There are tears running down his face now, from the grief and the hate and the rage burning up inside of him.
"I'll kill you. It may be tomorrow. It could be next year. It might be twenty years from now. But I will avenge her."
"Now, isn't that cute," she sneers, pointing a pistol to his forehead as she extinguishes the cigarette.
"You know what, Agent Vaughn? I'm going to be very, very kind to you, and leave you with a little bit of advice that I learnt in spy school. 'Emotions get you killed.' You never learnt that lesson well enough, did you, Agent Vaughn?" Her words are mocking, derisive, every one as painful to hear as a blow to the face would have been to endure. "And I'm afraid I can't exactly leave you here, not after what I've just told you! Especially considering all those nasty little death threats!"
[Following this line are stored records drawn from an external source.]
(** [s.split()]: the maximal runs of non-whitespace characters.  [word] is
    the run being read. *)
Fixpoint split_from (word : string) (s : string) : list string :=
  match s with
  | EmptyString => if is_empty word then [] else [word]
  | String c r =>
      if isspace c
      then (if is_empty word then split_from EmptyString r
            else word :: split_from EmptyString r)
      else split_from (word ++ str1 c) r
  end.

Definition split (s : string) : list string := split_from EmptyString s.

(** [sep.join(l)] *)
Fixpoint join (sep : string) (l : list string) : string :=
  match l with
  | [] => EmptyString
  | [w] => w
  | w :: ws => w ++ sep ++ join sep ws
  end.

(** [s.strip()] *)
Fixpoint lstrip (s : string) : string :=
  match s with
  | EmptyString => EmptyString
  | String c r => if isspace c then lstrip r else s
  end.

Fixpoint rstrip (s : string) : string :=
  match s with
  | EmptyString => EmptyString
  | String c r =>
      match rstrip r with
      | EmptyString => if isspace c then EmptyString else str1 c
      | r' => String c r'
      end
  end.

Definition strip (s : string) : string := rstrip (lstrip s).

(** [s.replace(c, r)] for a one-character pattern [c]. *)
Fixpoint replace_char (c : ascii) (r : string) (s : string) : string :=
  match s with
  | EmptyString => EmptyString
  | String a t =>
      ((if Ascii.eqb a c then r else str1 a) ++ replace_char c r t)%string
  end.

(** [re.sub(r'\W|^(?=\d)', '_', s)]: every non-word character becomes an
    underscore, and an underscore is put in front of a leading digit. *)
Fixpoint sub_nonword (s : string) : string :=
  match s with
  | EmptyString => EmptyString
  | String c r => String (if isword c then c else ch_underscore) (sub_nonword r)
  end.

Definition re_sub_identifier (s : string) : string :=
  match s with
  | String c _ => if isdigit c then String ch_underscore (sub_nonword s)
                  else sub_nonword s
  | EmptyString => EmptyString
  end.

(** [str(n)] for a non-negative [int] such as a loop index. *)
Definition str_nat (n : nat) : string := NilEmpty.string_of_uint (Nat.to_uint n).

(** [str(z)] for an [int]. *)
Definition str_Z (z : Z) : string := NilEmpty.string_of_int (Z.to_int z).

End PyStr.
Import PyStr.

(* ================================================================== *)
(** ** Values, dictionaries, JSON *)
(* ================================================================== *)

Inductive pyval : Type :=
| PNone
| PBool (b : bool)
| PInt (z : Z)
| PStr (s : string).

(** [str(v)] *)
Definition py_str (v : pyval) : string :=
  match v with
  | PNone => "None"
  | PBool true => "True"
  | PBool false => "False"
  | PInt z => str_Z z
  | PStr s => s
  end.

(** [bool(v)] *)
Definition truthy (v : pyval) : bool :=
  match v with
  | PNone => false
  | PBool b => b
  | PInt z => negb (z =? 0)%Z
  | PStr s => negb (is_empty s)
  end.

(** [v == s] for a string [s]: only an equal [str] compares equal. *)
Definition eq_str (v : pyval) (s : string) : bool :=
  match v with
  | PStr t => (t =? s)%string
  | _ => false
  end.

Definition dict (V : Type) : Type := list (string * V).

Section Dict.
Variable V : Type.

(** [d.get(k)] as an option *)
Fixpoint dict_get (d : dict V) (k : string) : option V :=
  match d with
  | [] => None
  | (k', v) :: r => if (k' =? k)%string then Some v else dict_get r k
  end.

(** [k in d] *)
Definition dict_mem (k : string) (d : dict V) : bool :=
  match dict_get d k with Some _ => true | None => false end.

(** [d[k] = v]: an existing key keeps its place. *)
Fixpoint dict_set (d : dict V) (k : string) (v : V) : dict V :=
  match d with
  | [] => [(k, v)]
  | (k', v') :: r =>
      if (k' =? k)%string then (k, v) :: r else (k', v') :: dict_set r k v
  end.

(** [d.get(k, default)] *)
Definition dict_get_default (d : dict V) (k : string) (default : V) : V :=
  match dict_get d k with Some v => v | None => default end.
End Dict.

(** A source or destination record: attribute name to value. *)
Definition record : Type := dict pyval.

(** [record.get(k)] *)
Definition rget (r : record) (k : string) : pyval := dict_get_default r k PNone.

(** [k in l] for a list of strings *)
Definition str_in (k : string) (l : list string) : bool :=
  existsb (fun x => (x =? k)%string) l.

(* ================================================================== *)
(** ** sanitize_graphql_string *)
(* ================================================================== *)

(** [' '.join(s.split())] *)
Definition normalize_ws (s : string) : string := join " " (split s).

(** The chain of five [replace] calls. *)
Definition escape (s : string) : string :=
  replace_char ch_tab (String ch_backslash "t")
    (replace_char ch_cr (String ch_backslash "r")
      (replace_char ch_nl (String ch_backslash "n")
        (replace_char ch_dquote (String ch_backslash (str1 ch_dquote))
          (replace_char ch_backslash (String ch_backslash (str1 ch_backslash)) s)))).

Definition sanitize_graphql_string (value : pyval) : string :=
  match value with
  | PNone => EmptyString
  | _ => escape (normalize_ws (py_str value))
  end.


(* ================================================================== *)
(** ** JSON, exceptions, the world and its monad *)
(* ================================================================== *)

#[local] Set Warnings "-register-all".

(** A parsed JSON document; an object is a Python [dict]. *)
Inductive json : Type :=
| JVal (v : pyval)
| JList (l : list json)
| JDict (d : list (string * json)).

Definition JNone : json := JVal PNone.

Definition is_nil {A : Type} (l : list A) : bool :=
  match l with [] => true | _ => false end.

(** [bool(j)] *)
Definition json_truthy (j : json) : bool :=
  match j with
  | JVal v => truthy v
  | JList l => negb (is_nil l)
  | JDict d => negb (is_nil d)
  end.

(** [j is None] *)
Definition json_is_none (j : json) : bool :=
  match j with JVal PNone => true | _ => false end.

(** The Python exceptions the modelled code can let escape.  [Unsupported]
    marks the one place the model does not follow: [str] of a list or
    object. *)
Inductive exn : Type := AttributeError | TypeError | KeyError | Unsupported.

Inductive outcome (A : Type) : Type :=
| Ret (a : A)
| Raise (e : exn).
Arguments Ret {A} a.
Arguments Raise {A} e.

(** What one [session.post] to Pipefy, followed by [raise_for_status] and
    [response.json()], comes to: the parsed body, which is whatever JSON
    the server sent, or the [except] clause that catches what was raised,
    the first that matches of [Timeout] and [RequestException] (with the
    status of [e.response], if there is one, and the text of [e]). *)
Inductive post_attempt : Type :=
| PostJson (body : json)
| PostTimeout
| PostRequestError (status : option nat) (text : string).

(** A body that is not JSON.  What [response.json()] raises on it is
    [requests.exceptions.JSONDecodeError] (requests 2.27 and later), a
    [RequestException] that carries no response: the clause [except
    RequestException] catches it, and the clause [except
    json.JSONDecodeError] that follows is never reached, so that it has no
    counterpart here. *)
Definition post_not_json (text : string) : post_attempt :=
  PostRequestError None text.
She cocks her gun at him, and he knows that he will die here, at the hands of a woman who wears the face of his lover, a woman who had spent the last nine months weaselling her way into his life, his bed, his heart. And why, he thinks aimlessly? Because he had been fooled by her resemblance to the woman he always had, always would love.
He's been fooled well, he'll admit that much. Sloane and his lackeys had chosen well both their target and their weapon.
Because Sydney has always been his weakness – and his strength.
She cocks the gun in his face, louder this time, and his eyes slowly refocus on the weapon, knowing that there is no way out, no last minute escape this time.
He'll die here, but somehow he doesn't mind that much.
Because he'll die, and then he'll be with her.
He smiles at Ana, grins, almost, daring her to take the shot.
"Goodbye, Agent Vaughn."
And all there is is black….and Sydney.